- Information:
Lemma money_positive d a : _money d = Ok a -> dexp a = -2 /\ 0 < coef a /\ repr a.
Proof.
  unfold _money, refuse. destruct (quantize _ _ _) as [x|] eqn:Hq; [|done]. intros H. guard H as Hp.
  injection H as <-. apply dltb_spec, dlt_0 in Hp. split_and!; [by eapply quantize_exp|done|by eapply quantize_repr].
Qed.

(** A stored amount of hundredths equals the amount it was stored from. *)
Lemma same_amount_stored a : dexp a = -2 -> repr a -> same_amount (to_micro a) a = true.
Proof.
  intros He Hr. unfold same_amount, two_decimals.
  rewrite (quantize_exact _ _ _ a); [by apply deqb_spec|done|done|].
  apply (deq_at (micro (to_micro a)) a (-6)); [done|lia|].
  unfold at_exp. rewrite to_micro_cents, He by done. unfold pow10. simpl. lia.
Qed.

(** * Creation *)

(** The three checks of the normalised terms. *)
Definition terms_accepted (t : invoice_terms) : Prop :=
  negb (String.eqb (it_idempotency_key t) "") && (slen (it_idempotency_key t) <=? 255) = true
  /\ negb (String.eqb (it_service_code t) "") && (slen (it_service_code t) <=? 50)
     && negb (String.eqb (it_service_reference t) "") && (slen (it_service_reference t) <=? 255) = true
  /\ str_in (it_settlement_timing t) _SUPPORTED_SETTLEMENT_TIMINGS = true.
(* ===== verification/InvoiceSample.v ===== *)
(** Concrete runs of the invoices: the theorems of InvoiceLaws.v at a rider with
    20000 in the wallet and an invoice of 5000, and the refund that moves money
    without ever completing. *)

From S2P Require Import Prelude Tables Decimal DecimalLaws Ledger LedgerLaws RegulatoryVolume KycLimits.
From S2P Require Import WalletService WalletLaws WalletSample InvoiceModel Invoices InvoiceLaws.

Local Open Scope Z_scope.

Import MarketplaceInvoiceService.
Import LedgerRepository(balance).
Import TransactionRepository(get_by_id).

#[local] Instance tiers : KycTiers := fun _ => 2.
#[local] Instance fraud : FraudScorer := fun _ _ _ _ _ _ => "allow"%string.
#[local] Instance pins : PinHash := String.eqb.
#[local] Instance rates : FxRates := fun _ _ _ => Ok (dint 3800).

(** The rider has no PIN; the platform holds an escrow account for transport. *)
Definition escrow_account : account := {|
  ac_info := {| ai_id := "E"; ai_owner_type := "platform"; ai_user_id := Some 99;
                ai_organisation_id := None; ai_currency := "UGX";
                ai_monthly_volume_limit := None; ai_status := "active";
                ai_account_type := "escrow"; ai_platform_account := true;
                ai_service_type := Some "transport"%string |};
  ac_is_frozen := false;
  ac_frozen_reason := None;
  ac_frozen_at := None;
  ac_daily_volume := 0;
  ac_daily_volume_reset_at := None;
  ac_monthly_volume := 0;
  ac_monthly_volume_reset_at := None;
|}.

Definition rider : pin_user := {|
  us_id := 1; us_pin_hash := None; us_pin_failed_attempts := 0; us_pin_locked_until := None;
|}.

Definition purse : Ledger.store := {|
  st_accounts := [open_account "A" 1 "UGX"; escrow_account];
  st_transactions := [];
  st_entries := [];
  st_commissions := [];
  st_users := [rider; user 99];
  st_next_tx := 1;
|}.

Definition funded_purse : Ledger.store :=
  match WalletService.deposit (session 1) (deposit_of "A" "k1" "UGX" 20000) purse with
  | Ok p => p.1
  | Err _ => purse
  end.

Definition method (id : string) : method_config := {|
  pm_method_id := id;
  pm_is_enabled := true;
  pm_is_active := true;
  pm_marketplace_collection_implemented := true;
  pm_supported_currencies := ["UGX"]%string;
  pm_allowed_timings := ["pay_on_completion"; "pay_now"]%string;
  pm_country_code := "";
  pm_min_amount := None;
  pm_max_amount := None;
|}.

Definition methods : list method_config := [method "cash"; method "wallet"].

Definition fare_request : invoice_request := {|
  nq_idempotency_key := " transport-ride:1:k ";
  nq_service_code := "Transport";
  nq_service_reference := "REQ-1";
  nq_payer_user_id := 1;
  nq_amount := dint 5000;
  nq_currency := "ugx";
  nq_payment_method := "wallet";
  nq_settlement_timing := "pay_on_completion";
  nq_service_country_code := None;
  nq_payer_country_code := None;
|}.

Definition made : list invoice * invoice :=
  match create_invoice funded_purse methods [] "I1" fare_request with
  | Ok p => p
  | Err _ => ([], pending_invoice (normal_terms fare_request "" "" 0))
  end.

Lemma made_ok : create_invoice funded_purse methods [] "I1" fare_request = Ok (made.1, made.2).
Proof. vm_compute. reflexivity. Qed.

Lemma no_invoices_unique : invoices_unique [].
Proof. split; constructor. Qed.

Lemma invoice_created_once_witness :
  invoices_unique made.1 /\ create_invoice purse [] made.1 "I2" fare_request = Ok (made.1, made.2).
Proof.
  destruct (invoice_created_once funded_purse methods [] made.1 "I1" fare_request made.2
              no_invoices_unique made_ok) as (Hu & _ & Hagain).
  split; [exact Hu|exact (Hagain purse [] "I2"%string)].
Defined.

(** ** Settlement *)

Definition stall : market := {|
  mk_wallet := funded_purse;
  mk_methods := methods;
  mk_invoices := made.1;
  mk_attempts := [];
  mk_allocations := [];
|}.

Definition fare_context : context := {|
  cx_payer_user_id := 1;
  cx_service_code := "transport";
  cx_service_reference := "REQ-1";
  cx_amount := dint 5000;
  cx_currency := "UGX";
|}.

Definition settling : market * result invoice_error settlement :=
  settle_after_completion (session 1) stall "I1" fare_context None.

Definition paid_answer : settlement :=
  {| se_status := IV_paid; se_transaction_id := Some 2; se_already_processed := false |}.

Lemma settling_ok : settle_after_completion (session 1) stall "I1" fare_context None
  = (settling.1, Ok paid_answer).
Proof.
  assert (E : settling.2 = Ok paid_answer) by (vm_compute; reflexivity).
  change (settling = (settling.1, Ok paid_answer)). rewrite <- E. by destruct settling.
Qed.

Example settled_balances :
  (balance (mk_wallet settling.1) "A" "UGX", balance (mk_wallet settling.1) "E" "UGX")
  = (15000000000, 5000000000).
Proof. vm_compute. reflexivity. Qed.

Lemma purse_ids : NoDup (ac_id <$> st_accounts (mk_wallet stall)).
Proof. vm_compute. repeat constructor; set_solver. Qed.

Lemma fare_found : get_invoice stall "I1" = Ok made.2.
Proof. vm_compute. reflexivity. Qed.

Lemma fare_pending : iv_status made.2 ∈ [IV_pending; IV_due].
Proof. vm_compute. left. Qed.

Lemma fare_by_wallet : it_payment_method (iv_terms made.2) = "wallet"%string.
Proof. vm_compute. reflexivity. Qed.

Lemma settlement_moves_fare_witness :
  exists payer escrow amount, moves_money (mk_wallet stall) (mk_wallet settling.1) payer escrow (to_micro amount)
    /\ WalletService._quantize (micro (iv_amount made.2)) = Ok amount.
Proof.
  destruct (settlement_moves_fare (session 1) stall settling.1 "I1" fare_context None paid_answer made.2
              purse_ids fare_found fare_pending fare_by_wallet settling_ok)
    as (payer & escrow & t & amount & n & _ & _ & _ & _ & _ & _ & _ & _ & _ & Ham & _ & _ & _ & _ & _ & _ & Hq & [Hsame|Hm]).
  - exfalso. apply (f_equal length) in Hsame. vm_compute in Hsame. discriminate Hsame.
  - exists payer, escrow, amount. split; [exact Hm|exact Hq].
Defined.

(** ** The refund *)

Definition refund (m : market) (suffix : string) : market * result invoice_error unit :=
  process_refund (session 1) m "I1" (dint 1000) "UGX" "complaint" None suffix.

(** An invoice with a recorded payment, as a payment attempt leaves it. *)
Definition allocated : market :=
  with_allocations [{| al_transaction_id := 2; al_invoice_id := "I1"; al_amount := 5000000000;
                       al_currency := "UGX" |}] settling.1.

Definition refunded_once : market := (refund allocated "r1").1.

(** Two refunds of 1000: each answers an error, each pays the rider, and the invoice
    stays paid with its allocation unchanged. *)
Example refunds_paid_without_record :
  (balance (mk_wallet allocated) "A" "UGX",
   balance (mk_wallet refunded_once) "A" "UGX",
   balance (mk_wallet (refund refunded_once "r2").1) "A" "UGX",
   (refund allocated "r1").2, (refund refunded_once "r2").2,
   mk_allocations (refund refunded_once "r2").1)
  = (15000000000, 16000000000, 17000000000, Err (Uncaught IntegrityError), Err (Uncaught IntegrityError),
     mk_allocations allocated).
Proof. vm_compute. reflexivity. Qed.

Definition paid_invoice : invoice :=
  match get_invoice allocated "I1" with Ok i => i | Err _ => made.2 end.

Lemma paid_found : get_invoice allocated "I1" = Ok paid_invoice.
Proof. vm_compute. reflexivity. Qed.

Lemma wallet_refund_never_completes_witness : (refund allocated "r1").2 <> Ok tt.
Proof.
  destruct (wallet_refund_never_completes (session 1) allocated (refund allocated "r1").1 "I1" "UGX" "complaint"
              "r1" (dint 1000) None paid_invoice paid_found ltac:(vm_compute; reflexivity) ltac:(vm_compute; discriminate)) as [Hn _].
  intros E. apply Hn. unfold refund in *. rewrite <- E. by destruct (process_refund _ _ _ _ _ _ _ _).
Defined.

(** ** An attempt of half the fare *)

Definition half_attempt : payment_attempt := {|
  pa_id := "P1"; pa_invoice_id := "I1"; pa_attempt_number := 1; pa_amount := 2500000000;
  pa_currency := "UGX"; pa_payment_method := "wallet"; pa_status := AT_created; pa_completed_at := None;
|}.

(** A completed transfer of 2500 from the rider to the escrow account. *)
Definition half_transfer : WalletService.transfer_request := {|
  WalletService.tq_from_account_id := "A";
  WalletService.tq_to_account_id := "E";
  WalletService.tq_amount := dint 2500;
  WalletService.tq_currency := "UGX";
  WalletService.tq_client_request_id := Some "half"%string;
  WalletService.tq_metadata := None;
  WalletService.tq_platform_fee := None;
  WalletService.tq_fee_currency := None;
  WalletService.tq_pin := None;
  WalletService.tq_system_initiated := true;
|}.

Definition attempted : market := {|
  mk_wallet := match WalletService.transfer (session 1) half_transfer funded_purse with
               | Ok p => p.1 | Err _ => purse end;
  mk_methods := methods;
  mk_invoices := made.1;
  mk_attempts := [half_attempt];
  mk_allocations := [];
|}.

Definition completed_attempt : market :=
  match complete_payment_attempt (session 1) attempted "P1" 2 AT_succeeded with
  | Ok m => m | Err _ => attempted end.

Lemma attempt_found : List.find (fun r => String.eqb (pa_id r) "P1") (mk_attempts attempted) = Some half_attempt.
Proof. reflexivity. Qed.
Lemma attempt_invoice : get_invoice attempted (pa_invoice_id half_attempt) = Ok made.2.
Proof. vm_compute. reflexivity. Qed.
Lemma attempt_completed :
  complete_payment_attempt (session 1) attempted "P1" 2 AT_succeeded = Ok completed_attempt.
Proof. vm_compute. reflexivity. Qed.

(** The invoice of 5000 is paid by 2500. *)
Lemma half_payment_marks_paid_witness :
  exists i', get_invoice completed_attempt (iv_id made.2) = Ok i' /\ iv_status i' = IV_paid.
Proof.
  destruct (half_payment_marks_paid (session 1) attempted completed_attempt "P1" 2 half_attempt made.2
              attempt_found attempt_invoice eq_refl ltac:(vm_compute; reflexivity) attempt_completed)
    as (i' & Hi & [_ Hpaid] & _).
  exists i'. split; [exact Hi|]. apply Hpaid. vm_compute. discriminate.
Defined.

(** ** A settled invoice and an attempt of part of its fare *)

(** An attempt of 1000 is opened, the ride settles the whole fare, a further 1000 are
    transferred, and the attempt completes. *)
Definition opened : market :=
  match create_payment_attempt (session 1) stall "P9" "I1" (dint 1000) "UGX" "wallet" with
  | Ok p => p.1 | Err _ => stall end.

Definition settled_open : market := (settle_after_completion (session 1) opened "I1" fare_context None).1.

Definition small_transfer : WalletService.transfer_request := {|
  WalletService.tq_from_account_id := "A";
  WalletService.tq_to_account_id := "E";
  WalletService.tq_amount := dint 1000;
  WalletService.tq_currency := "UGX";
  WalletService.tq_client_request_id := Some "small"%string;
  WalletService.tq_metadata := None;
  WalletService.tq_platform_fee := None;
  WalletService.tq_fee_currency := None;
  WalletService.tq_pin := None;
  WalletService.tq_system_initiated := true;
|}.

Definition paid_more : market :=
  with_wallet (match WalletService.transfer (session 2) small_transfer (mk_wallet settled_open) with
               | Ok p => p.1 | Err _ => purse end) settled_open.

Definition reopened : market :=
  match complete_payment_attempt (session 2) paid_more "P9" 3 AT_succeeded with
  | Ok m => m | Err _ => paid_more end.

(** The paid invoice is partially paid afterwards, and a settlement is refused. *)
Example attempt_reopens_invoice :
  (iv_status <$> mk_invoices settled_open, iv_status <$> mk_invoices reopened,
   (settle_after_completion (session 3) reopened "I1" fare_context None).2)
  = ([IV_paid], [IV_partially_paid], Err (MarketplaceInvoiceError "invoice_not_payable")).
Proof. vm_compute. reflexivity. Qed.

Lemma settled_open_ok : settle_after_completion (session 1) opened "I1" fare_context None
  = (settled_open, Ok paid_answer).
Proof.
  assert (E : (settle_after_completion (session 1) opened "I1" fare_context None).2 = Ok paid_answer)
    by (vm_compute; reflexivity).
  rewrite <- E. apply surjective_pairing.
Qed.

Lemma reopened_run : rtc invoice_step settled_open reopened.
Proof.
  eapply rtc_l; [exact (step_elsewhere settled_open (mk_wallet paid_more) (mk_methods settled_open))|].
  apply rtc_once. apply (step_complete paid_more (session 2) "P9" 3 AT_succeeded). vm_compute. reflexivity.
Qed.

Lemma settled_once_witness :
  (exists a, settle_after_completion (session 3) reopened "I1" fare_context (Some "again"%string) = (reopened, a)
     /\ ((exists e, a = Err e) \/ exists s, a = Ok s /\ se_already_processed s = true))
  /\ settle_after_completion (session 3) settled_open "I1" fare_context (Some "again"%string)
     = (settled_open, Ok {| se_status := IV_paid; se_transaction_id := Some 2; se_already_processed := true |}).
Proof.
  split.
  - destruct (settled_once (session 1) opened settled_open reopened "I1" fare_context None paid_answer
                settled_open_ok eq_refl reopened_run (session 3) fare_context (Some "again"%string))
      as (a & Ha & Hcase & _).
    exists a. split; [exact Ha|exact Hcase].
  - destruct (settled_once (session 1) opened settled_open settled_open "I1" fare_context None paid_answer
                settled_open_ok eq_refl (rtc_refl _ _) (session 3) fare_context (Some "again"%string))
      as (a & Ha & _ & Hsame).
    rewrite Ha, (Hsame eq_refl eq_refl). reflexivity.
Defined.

- Task item:
Starting at the line with "(session 3) settled_open", copy every line up to and including the last one in the entries above.

- Answer to the problem:
  /\ settle_after_completion (session 3) settled_open "I1" fare_context (Some "again"%string)
     = (settled_open, Ok {| se_status := IV_paid; se_transaction_id := Some 2; se_already_processed := true |}).
Proof.
  split.
  - destruct (settled_once (session 1) opened settled_open reopened "I1" fare_context None paid_answer
                settled_open_ok eq_refl reopened_run (session 3) fare_context (Some "again"%string))
      as (a & Ha & Hcase & _).
    exists a. split; [exact Ha|exact Hcase].
  - destruct (settled_once (session 1) opened settled_open settled_open "I1" fare_context None paid_answer
                settled_open_ok eq_refl (rtc_refl _ _) (session 3) fare_context (Some "again"%string))
      as (a & Ha & _ & Hsame).
    rewrite Ha, (Hsame eq_refl eq_refl). reflexivity.
Defined.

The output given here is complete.